##### RECORDS TO USE #####
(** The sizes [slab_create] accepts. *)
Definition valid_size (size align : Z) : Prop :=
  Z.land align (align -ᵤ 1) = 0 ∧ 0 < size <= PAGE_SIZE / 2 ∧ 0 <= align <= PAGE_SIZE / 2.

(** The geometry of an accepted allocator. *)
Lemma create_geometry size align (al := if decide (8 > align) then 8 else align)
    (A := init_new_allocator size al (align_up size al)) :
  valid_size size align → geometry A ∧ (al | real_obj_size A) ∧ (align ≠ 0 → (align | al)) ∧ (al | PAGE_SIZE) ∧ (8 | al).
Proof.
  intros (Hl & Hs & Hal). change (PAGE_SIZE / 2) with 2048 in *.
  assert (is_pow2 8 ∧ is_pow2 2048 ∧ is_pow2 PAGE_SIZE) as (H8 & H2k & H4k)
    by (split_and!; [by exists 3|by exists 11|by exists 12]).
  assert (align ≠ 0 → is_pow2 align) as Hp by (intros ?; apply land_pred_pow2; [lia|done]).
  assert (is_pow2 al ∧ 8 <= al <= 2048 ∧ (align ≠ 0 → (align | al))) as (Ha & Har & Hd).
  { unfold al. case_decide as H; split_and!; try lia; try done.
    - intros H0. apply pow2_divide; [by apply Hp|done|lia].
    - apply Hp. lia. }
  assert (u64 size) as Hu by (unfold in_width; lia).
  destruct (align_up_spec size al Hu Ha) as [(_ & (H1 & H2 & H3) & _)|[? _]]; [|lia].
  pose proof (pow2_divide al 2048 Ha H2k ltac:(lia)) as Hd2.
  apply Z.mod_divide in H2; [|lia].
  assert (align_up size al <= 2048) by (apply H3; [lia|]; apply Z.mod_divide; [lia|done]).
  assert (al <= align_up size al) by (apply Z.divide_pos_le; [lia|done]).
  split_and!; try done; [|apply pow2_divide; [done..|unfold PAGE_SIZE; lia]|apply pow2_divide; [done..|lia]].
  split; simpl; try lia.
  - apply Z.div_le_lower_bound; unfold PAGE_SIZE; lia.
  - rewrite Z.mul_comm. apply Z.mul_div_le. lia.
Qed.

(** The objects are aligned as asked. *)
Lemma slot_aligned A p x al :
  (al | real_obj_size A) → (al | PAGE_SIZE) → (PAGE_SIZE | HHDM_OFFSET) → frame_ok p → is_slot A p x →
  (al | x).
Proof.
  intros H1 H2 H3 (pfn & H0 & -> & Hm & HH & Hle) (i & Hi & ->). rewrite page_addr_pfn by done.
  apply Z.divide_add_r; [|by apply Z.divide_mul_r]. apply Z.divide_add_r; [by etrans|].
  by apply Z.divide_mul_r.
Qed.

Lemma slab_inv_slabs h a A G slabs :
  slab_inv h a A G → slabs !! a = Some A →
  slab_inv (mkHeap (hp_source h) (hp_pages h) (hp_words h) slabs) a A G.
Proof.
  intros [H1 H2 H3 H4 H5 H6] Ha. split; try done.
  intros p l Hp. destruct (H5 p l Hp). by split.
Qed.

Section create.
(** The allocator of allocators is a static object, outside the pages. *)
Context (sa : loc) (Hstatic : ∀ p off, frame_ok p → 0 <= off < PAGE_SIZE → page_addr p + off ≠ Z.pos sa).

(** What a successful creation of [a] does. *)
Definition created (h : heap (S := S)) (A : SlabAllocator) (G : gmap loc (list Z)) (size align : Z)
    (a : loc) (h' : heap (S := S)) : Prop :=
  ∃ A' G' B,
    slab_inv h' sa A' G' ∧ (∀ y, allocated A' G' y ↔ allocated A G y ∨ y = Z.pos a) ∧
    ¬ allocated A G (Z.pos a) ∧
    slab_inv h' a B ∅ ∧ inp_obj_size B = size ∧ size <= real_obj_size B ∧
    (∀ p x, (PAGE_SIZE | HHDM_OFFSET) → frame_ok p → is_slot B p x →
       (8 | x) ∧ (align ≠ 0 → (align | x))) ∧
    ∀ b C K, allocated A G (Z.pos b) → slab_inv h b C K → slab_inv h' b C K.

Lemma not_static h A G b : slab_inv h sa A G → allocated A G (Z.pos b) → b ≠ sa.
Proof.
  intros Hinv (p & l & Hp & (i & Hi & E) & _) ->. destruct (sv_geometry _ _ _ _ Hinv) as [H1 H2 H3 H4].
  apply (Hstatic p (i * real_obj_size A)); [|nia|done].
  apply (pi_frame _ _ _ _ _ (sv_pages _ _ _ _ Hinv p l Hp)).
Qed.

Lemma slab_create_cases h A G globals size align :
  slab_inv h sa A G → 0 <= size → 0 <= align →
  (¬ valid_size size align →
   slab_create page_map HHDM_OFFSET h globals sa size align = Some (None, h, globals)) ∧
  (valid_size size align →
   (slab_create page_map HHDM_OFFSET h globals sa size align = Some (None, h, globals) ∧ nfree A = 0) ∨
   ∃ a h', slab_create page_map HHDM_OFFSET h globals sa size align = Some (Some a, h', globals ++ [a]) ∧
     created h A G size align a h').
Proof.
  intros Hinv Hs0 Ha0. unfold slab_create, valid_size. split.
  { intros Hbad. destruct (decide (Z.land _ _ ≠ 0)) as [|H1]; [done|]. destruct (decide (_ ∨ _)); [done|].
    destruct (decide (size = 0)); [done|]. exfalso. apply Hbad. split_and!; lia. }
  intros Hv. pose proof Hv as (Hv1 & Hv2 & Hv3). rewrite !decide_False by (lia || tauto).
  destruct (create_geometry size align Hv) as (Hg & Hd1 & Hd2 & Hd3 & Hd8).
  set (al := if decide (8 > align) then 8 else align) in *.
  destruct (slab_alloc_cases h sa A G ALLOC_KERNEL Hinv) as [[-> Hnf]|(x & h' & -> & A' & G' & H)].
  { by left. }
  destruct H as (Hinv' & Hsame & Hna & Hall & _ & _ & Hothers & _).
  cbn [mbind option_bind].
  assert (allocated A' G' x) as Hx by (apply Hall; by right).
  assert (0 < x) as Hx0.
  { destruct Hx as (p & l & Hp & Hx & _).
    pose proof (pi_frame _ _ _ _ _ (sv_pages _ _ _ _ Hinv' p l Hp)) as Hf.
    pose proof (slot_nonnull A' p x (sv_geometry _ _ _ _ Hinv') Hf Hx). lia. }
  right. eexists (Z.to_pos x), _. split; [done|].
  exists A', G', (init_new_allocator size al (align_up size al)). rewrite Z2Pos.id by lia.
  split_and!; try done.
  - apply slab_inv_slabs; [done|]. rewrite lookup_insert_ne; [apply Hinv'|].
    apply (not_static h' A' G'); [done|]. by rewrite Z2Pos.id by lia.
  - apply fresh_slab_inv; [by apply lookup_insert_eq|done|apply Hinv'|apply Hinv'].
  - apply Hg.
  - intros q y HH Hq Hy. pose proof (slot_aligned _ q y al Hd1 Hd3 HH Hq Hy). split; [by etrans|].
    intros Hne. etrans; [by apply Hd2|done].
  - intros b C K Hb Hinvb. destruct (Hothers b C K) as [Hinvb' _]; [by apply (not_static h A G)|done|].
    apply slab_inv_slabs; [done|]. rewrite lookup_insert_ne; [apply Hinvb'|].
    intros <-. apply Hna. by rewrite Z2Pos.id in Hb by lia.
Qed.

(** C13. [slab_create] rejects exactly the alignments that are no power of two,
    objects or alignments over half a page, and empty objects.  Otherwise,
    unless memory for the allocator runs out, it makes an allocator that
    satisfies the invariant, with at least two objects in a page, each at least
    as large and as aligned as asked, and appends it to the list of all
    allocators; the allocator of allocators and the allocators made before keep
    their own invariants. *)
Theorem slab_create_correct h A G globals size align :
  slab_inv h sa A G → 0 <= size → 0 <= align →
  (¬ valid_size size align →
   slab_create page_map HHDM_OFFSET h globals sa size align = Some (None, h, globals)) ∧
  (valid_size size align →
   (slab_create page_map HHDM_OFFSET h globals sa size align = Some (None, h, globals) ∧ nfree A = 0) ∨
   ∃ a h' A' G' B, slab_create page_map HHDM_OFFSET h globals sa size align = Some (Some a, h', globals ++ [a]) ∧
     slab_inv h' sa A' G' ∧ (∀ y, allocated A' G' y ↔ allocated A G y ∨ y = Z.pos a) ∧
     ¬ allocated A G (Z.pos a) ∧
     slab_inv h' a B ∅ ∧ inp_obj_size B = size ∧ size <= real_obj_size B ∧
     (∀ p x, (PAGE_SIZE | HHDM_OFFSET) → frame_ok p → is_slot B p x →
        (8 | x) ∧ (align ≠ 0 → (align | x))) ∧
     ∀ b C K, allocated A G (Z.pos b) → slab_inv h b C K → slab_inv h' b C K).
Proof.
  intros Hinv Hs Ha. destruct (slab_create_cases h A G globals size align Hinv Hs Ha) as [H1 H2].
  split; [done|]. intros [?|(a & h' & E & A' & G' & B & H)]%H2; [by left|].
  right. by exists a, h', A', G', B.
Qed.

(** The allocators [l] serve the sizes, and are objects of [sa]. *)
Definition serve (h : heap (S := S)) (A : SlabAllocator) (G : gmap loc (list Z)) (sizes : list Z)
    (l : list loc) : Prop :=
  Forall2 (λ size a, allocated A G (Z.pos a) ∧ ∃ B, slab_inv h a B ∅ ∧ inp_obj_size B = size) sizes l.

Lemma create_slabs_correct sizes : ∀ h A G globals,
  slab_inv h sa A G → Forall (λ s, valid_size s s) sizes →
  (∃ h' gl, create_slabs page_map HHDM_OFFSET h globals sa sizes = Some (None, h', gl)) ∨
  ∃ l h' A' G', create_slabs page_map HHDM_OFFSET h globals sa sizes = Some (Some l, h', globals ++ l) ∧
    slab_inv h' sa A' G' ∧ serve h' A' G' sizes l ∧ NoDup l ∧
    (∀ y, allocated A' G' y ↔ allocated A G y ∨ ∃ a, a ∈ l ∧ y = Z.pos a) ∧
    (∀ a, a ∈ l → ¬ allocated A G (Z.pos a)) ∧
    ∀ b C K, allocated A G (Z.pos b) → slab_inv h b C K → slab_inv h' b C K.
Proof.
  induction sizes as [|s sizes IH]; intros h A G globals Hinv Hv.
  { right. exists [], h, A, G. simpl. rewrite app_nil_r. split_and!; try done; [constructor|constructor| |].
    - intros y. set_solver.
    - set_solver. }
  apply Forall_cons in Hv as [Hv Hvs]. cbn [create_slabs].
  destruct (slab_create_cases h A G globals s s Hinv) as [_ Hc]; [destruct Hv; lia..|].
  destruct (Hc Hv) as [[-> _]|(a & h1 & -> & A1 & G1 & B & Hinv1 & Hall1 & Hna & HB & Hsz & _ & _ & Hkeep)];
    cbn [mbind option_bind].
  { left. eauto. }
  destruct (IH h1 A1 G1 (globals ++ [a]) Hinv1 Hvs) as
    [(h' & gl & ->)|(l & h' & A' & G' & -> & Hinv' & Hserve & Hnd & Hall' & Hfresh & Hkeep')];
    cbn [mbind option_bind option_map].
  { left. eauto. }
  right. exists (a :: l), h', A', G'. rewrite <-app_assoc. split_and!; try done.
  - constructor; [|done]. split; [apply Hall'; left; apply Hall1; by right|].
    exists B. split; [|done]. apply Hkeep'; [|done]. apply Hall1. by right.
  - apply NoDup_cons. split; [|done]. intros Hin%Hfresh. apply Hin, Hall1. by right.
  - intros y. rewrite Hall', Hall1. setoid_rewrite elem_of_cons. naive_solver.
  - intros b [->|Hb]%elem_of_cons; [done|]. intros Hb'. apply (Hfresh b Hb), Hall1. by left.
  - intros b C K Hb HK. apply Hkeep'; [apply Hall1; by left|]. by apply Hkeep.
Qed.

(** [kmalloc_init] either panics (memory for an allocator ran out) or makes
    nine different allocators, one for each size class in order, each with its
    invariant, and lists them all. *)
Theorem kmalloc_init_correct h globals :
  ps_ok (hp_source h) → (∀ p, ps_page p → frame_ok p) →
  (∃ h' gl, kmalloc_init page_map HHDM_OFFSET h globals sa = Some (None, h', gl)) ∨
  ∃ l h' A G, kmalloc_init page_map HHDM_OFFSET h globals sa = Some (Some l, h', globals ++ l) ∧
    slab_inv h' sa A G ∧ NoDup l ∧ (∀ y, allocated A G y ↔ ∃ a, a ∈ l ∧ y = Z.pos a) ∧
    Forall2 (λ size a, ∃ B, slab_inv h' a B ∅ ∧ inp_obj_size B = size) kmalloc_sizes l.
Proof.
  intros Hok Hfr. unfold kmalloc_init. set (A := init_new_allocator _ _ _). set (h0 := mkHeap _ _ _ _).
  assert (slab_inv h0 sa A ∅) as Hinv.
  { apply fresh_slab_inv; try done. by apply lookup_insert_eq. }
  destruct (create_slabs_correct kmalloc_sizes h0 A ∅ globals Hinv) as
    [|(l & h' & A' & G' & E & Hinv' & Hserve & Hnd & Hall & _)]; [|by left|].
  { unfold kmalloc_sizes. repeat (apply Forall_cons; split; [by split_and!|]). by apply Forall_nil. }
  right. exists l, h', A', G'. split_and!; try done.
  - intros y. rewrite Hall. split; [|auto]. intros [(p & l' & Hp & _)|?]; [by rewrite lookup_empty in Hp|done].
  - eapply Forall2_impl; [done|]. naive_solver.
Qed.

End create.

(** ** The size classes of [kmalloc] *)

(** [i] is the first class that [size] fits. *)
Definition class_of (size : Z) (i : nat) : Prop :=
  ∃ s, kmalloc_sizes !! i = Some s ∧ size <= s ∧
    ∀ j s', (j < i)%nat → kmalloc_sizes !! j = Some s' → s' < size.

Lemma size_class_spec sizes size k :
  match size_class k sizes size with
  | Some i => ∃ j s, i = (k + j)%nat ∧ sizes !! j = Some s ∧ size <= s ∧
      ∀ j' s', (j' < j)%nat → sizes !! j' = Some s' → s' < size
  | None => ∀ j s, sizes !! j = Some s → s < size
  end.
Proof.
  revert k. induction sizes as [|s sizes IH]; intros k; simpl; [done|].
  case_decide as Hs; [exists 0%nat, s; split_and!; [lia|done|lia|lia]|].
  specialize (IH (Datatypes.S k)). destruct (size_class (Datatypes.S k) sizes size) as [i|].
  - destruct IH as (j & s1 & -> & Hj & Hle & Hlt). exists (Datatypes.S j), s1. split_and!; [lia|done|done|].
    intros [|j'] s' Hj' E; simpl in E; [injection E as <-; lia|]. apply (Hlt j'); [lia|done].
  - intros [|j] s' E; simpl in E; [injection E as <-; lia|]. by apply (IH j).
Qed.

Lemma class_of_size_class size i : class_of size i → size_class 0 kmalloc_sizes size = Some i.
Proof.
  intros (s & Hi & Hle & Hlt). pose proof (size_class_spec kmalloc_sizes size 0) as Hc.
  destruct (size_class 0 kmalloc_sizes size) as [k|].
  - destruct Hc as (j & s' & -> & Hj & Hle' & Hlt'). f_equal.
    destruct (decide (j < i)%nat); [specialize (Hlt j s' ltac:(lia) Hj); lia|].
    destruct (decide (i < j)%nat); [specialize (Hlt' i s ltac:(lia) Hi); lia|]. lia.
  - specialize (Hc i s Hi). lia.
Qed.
#####
Within the material above, copy exactly the lines from the line that holds "done; [constructor|constructor| |]." up to and including the line that holds "(** [kmalloc_init] either".

● RESPONSE BOX
  { right. exists [], h, A, G. simpl. rewrite app_nil_r. split_and!; try done; [constructor|constructor| |].
    - intros y. set_solver.
    - set_solver. }
  apply Forall_cons in Hv as [Hv Hvs]. cbn [create_slabs].
  destruct (slab_create_cases h A G globals s s Hinv) as [_ Hc]; [destruct Hv; lia..|].
  destruct (Hc Hv) as [[-> _]|(a & h1 & -> & A1 & G1 & B & Hinv1 & Hall1 & Hna & HB & Hsz & _ & _ & Hkeep)];
    cbn [mbind option_bind].
  { left. eauto. }
  destruct (IH h1 A1 G1 (globals ++ [a]) Hinv1 Hvs) as
    [(h' & gl & ->)|(l & h' & A' & G' & -> & Hinv' & Hserve & Hnd & Hall' & Hfresh & Hkeep')];
    cbn [mbind option_bind option_map].
  { left. eauto. }
  right. exists (a :: l), h', A', G'. rewrite <-app_assoc. split_and!; try done.
  - constructor; [|done]. split; [apply Hall'; left; apply Hall1; by right|].
    exists B. split; [|done]. apply Hkeep'; [|done]. apply Hall1. by right.
  - apply NoDup_cons. split; [|done]. intros Hin%Hfresh. apply Hin, Hall1. by right.
  - intros y. rewrite Hall', Hall1. setoid_rewrite elem_of_cons. naive_solver.
  - intros b [->|Hb]%elem_of_cons; [done|]. intros Hb'. apply (Hfresh b Hb), Hall1. by left.
  - intros b C K Hb HK. apply Hkeep'; [apply Hall1; by left|]. by apply Hkeep.
Qed.

(** [kmalloc_init] either panics (memory for an allocator ran out) or makes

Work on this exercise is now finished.